Moreover, often times the people making these third-rail arguments are hurting their own cause - such as AmberPaw today, over at BMG. Amber argues that MSPCA is overpaying its employees by a lot. The news will surely cost a lot of donations to MSPCA over the course of this year - perhaps millions. The result? Even more people will be laid off, more clinics could be shuttered and, most important of all, more dogs and cats will be homeless and without anyone to care for them or find them permanent families. This is what it means to shoot your own leg.

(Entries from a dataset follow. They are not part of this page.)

Lemma biggest_image_step (p : QString) (paths : QStringList) (biggest_size : Z)
    (biggest_path : QString) (st : St) :
  let st1 := add_effects [ImageLoaded p] (with_polls (S (polls (env st))) st) in
  fst (biggest_image W (p :: paths) biggest_size biggest_path st) =
  if stop_requested_ W (polls (env st)) then biggest_path
  else match area W p with
       | None => fst (biggest_image W paths biggest_size biggest_path st1)
       | Some size =>
           if biggest_size <? size then fst (biggest_image W paths size p st1)
           else fst (biggest_image W paths biggest_size biggest_path st1)
       end.
Proof.
  cbn [biggest_image]. unfold bind, read_stop_requested, emit, area.
  destruct (stop_requested_ W (polls (env st))); [reflexivity|].
  destruct (QImage W p) as [[width height]|]; [|reflexivity].
  destruct (biggest_size <? wrap_int (width * height)); reflexivity.
Qed.

Lemma biggest_image_result (paths : QStringList) :
  forall (biggest_size : Z) (biggest_path : QString) (st : St),
    fst (biggest_image W paths biggest_size biggest_path st) = biggest_path
    \/ fst (biggest_image W paths biggest_size biggest_path st) ∈ paths
       /\ exists a, area W (fst (biggest_image W paths biggest_size biggest_path st)) = Some a
                    /\ biggest_size < a.
Proof.
  induction paths as [|p paths IH]; intros bs bp st.
  - left. reflexivity.
  - rewrite biggest_image_step. cbv zeta.
    set (st1 := add_effects [ImageLoaded p] (with_polls (S (polls (env st))) st)).
    destruct (stop_requested_ W (polls (env st))); [left; reflexivity|].
    destruct (area W p) as [size|] eqn:Harea.
    + destruct (bs <? size) eqn:Hlt.
      * apply Z.ltb_lt in Hlt.
        destruct (IH size p st1) as [-> | (Hin & a & Ha & Hlt')].
        -- right. split; [left|]. exists size. done.
        -- right. split; [by right|]. exists a. split; [exact Ha | lia].
      * destruct (IH bs bp st1) as [-> | (Hin & a & Ha & Hlt')]; [by left|].
        right. split; [by right|]. by exists a.
    + destruct (IH bs bp st1) as [-> | (Hin & a & Ha & Hlt')]; [by left|].
      right. split; [by right|]. by exists a.
Qed.

(** X8.  Whatever the filters are and whenever a stop is requested, the
    best image is either the empty path or one of the images given, and in
    the latter case one that loads as an image of nonzero area. *)
Theorem best_image_is_one_of_the_images (images : QStringList) (st : St) :
  let r := fst (PickBestImage W images st) in
  r = EmptyString \/ r ∈ images /\ exists a, area W r = Some a /\ 0 < a.
Proof.
  intros r. subst r.
  set (c := if is_nil (filter_images W (best_image_filters_ (watcher (env st))) images [])
            then images
            else filter_images W (best_image_filters_ (watcher (env st))) images []).
  replace (PickBestImage W images st) with (biggest_image W c 0 EmptyString st)
    by reflexivity.
  assert (Hc : forall x, x ∈ c -> x ∈ images).
  { intros x. subst c. destruct (is_nil (filter_images W _ images [])); [auto|].
    intros Hx. apply filter_images_incl in Hx as [Hx | Hx]; [inversion Hx | exact Hx]. }
  destruct (biggest_image_result c 0 EmptyString st) as [Hr | [Hin Harea]].
  - left. exact Hr.
  - right. split; [by apply Hc | exact Harea].
Qed.

(** X9.  The art of a directory is picked once: after a song of a directory
    with several images got its art, every other file of that directory gets
    the same art from the cached choice, without any image being loaded and
    without a further read of the stop flag.  A directory with exactly one
    image uses it without loading it, and a directory without images gives
    the empty URL. *)
Theorem art_is_picked_once_per_directory (file : QString)
    (album_art : gmap string (list string)) (st : St) :
  let r := ImageForSong W file album_art st in
  (forall images file',
     album_art !! DirectoryPart W file = Some images -> length images <> 1%nat ->
     DirectoryPart W file' = DirectoryPart W file ->
     ImageForSong W file' (snd (fst r)) (snd r) = r)
  /\ (forall image,
        album_art !! DirectoryPart W file = Some [image] ->
        r = ((fromLocalFile image, album_art), st))
  /\ (album_art !! DirectoryPart W file = None -> r = ((QUrl_empty, album_art), st)).
Proof.
  intros r. subst r. split; [|split].
  - intros images file' Hart Hlen Hdir. unfold ImageForSong at 2 3 4. rewrite Hart.
    apply Nat.eqb_neq in Hlen. rewrite Hlen. rewrite bind_run. unfold ret. cbn [fst snd].
    unfold ImageForSong. rewrite Hdir, lookup_insert_eq. reflexivity.
  - intros image Hart. unfold ImageForSong. rewrite Hart. reflexivity.
  - intros Hnone. unfold ImageForSong. rewrite Hnone. reflexivity.
Qed.

End MoreAlbumArt.

Lemma art_is_picked_once_per_directory_witness :
  let W := world_with_art (Some (300, 300)) in
  let st := ScanTransaction_ctor W example_env 1 false false false in
  let album_art : gmap string (list string) :=
    {[ "/music/a" := ["/music/a/cover.jpg"; "/music/a/folder.jpg"] ]} in
  let r := ImageForSong W "/music/a/1.mp3" album_art st in
  album_art !! DirectoryPart W "/music/a/1.mp3"
    = Some ["/music/a/cover.jpg"; "/music/a/folder.jpg"]
  /\ ImageForSong W "/music/a/2.mp3" (snd (fst r)) (snd r) = r.
Proof.
  intros W st album_art r.
  assert (Hart : album_art !! DirectoryPart W "/music/a/1.mp3"
                 = Some ["/music/a/cover.jpg"; "/music/a/folder.jpg"]) by reflexivity.
  split; [exact Hart|].
  refine (proj1 (art_is_picked_once_per_directory W "/music/a/1.mp3" album_art st)
            _ "/music/a/2.mp3" Hart _ eq_refl).
  discriminate.
Defined.

(* --------------------------------------------------------------------- *)
(** ** Re-reading stored songs *)

Section Rereading.

Variable W : World.

Lemma queues_songs_refl (st : St) : queues_songs st st.
Proof.
  exists [], [], [], []. rewrite !app_nil_r. split.
  - destruct (txn st). reflexivity.
  - destruct (env st). reflexivity.
Qed.

Lemma queues_songs_trans (a b c : St) :
  queues_songs a b -> queues_songs b c -> queues_songs a c.
Proof.
  intros (n1 & t1 & d1 & e1 & Ht1 & He1) (n2 & t2 & d2 & e2 & Ht2 & He2).
  exists (n1 ++ n2), (t1 ++ t2), (d1 ++ d2), (e1 ++ e2).
  rewrite Ht2, He2, Ht1, He1. destruct (txn a). cbn. rewrite !app_assoc. done.
Qed.

Lemma queues_songs_new (s : Song.t) (st : St) : queues_songs st (snd (push_new_song s st)).
Proof.
  exists [s], [], [], []. cbn. rewrite !app_nil_r. split.
  - destruct (txn st). reflexivity.
  - destruct (env st). reflexivity.
Qed.

Lemma queues_songs_touched (s : Song.t) (st : St) :
  queues_songs st (snd (push_touched_song s st)).
Proof.
  exists [], [s], [], []. cbn. rewrite !app_nil_r. split.
  - destruct (txn st). reflexivity.
  - destruct (env st). reflexivity.
Qed.

Lemma queues_songs_deleted (l : SongList) (st : St) :
  queues_songs st
    (with_txn (Txn.set_deleted_songs (Txn.deleted_songs (txn st) ++ l) (txn st)) st).
Proof.
  exists [], [], l, []. cbn. rewrite !app_nil_r. split.
  - destruct (txn st). reflexivity.
  - destruct (env st). reflexivity.
Qed.

Lemma queues_songs_effects (es : list Effect) (st : St) : queues_songs st (add_effects es st).
Proof.
  exists [], [], [], es. cbn. rewrite !app_nil_r. split; [|reflexivity].
  destruct (txn st). reflexivity.
Qed.

Lemma queues_songs_preserve (file : QString) (image : QUrl) (m out : Song.t) (st : St) :
  queues_songs st (snd (PreserveUserSetData file image m out st)).
Proof.
  rewrite PreserveUserSetData_eq. cbv zeta.
  destruct (_ || _); [apply queues_songs_new | apply queues_songs_touched].
Qed.

(** X10.  A re-read song that replaces a stored one is filed exactly once:
    among the new or updated songs when the stored song was unavailable or
    its metadata differs, and among the touched songs otherwise.  It carries
    the row id, play count, skip count, last-played time and manual art of
    the stored song, and its automatic art is the chosen image unless the
    file brought an embedded cover. *)
Theorem reread_song_is_filed_once (file : QString) (image : QUrl) (matching_song out : Song.t)
    (st : St) :
  let song := preserved image matching_song out in
  let changed := Song.is_unavailable matching_song
                 || negb (Song.IsMetadataEqual matching_song song) in
  let st' := snd (PreserveUserSetData file image matching_song out st) in
  Txn.new_songs (txn st') = Txn.new_songs (txn st) ++ (if changed then [song] else [])
  /\ Txn.touched_songs (txn st')
     = Txn.touched_songs (txn st) ++ (if changed then [] else [song])
  /\ queues_songs st st'
  /\ Song.id song = Song.id matching_song
  /\ Song.playcount song = Song.playcount matching_song
  /\ Song.skipcount song = Song.skipcount matching_song
  /\ Song.lastplayed song = Song.lastplayed matching_song
  /\ Song.art_manual song = Song.art_manual matching_song
  /\ Song.art_automatic song
     = (if Song.has_embedded_cover out then Song.art_automatic out else image).
Proof.
  intros song changed st'. subst st'. rewrite PreserveUserSetData_eq. cbv zeta.
  fold song. fold changed.
  destruct (preserved_fields image matching_song out) as (Hid & _ & Hpc & Hsc & Hlp & Ham).
  fold song in Hid, Hpc, Hsc, Hlp, Ham.
  assert (Hart : Song.art_automatic song
                 = (if Song.has_embedded_cover out then Song.art_automatic out else image)).
  { subst song. unfold preserved. cbv zeta.
    replace (Song.has_embedded_cover (Song.set_id (Song.id matching_song) out))
      with (Song.has_embedded_cover out) by reflexivity.
    destruct (Song.has_embedded_cover out); reflexivity. }
  destruct changed.
  - split; [|split; [|split; [apply queues_songs_new | auto 10]]];
      unfold push_new_song, modify_txn; cbn [snd txn]; destruct (txn st); cbn;
      rewrite ?app_nil_r; reflexivity.
  - split; [|split; [|split; [apply queues_songs_touched | auto 10]]];
      unfold push_touched_song, modify_txn; cbn [snd txn]; destruct (txn st); cbn;
      rewrite ?app_nil_r; reflexivity.
Qed.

All for an organization that applies over 90% of its funds directly toward caring for the dogs and cats, not administrative costs. In nonprofits, 90% is the gold standard - heck, 80% is considered good. It doesn't get much better than 90%. So, for this cause that's so important and already underfunded, it's going to get hit even worse, all because supporters were supplying an irrational amount of anger at salaries which are in fact middling for the industry and could have been dealt with in a way that wouldn't have hurt the pets (such as a few big donors signing a letter asking the top-paid employees take a 10-20% pay cut in this economy, to spare a few jobs from being laid off).

1 comment:

Anonymous said...

MSCPA has only provided one tax return for Charity Navigator to exam - see the article below on the rampant evasion of transparency most charities employ to get a high rating. Just like the credit agencies that rated all the Wall Street forms triple A, Charity Navigator needs more than one tax return for me to beleive all is up and up!

Using publicly available tax returns (IRS Form 990) filed with the Internal Revenue Service, the Charity Navigator rating system bases its evaluations in two broad areas — organizational efficiency and organizational capacity. Based on how the charity rates in each of the two areas, it is assigned an overall rating, ranging from zero to four stars. To help donors avoid becoming victims of mailing-list appeals, each assessment of a charity's finances is accompanied by a review of its commitment to keeping donors' personal information confidential.

However, the IRS Form 990 categorizes a charity's expenditures into three broad categories that are open to accounting manipulation. The nonprofit sector does not have the strict financial regulation and transparency required from public corporations (under the Securities Act of 1933, the Securities Exchange Act of 1934, and the Sarbanes-Oxley Act, among others), creating limitations on how accurately a charity's efficiency can be graded based on a tax return.

This methodology was criticized in an article in the Stanford Social Innovation Review for taking into account only a single year's IRS Form 990.[3] This can lead to significant fluctuation in the ranking of a charity from year to year.[3] Also, the focus on the IRS Form 990 has itself been criticized, as the accuracy and reliability of IRS Form 990 data is questionable.[4] Particularly relevant to Charity Navigator's methodology is that 59% of the 58,000 charities receiving public donations in 1999 failed to report any fundraising expenditures, illustrating a potential problem with relying upon IRS Form 990 figures alone when analyzing an organization.[4]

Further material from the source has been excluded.